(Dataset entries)
•••••

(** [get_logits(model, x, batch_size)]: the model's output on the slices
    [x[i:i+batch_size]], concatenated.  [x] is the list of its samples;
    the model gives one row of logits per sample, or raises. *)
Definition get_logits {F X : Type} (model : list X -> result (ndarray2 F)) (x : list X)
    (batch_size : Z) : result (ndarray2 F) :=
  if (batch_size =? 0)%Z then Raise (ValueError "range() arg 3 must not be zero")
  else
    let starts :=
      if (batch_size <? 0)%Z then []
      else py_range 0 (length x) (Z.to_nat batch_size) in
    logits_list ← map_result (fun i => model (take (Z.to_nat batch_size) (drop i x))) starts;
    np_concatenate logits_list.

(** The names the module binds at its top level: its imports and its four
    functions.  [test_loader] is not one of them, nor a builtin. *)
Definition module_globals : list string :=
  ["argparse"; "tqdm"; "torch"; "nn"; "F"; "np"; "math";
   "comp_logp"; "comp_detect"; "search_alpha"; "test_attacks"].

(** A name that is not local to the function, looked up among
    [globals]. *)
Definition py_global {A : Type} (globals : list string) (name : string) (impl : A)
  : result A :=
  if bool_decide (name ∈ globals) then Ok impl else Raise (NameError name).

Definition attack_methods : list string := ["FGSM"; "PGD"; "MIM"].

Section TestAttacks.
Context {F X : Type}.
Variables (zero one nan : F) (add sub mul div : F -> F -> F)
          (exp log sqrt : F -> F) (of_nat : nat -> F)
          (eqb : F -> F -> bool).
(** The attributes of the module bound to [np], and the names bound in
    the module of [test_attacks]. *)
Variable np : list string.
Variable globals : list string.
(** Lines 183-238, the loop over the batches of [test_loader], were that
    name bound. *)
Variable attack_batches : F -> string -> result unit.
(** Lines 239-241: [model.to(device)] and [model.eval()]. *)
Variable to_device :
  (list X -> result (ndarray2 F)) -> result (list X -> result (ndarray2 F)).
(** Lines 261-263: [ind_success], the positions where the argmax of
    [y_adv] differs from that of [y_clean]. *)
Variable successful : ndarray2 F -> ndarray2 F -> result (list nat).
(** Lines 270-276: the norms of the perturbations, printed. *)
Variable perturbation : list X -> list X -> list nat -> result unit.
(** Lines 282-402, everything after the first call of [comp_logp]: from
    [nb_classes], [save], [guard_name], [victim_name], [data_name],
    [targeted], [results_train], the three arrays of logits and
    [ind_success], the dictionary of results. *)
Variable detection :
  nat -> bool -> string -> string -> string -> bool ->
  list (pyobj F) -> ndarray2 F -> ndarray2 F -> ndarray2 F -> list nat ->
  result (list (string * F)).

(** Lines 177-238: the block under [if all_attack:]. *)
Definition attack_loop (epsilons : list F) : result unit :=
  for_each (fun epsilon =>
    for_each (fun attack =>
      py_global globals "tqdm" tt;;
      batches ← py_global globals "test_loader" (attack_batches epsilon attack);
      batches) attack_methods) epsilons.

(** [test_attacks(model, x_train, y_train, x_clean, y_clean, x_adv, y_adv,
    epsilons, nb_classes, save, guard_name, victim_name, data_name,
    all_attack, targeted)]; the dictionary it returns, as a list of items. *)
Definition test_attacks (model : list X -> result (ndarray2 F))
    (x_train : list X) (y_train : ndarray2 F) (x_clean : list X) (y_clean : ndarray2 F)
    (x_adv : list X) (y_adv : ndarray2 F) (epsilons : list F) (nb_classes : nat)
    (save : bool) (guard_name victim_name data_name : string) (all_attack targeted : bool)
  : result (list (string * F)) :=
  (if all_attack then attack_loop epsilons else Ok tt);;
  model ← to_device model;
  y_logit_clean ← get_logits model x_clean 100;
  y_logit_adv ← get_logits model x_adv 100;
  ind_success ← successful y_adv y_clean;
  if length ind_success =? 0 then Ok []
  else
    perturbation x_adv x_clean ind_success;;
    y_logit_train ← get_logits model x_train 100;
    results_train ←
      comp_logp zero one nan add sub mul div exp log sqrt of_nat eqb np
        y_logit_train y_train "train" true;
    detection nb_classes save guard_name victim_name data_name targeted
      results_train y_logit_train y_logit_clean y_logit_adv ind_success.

•••••

WORK INSTRUCTION:
Your reply is one number: how many lines of the records above contain the word "save".

RESPONSE FOR THIS EXERCISE:
4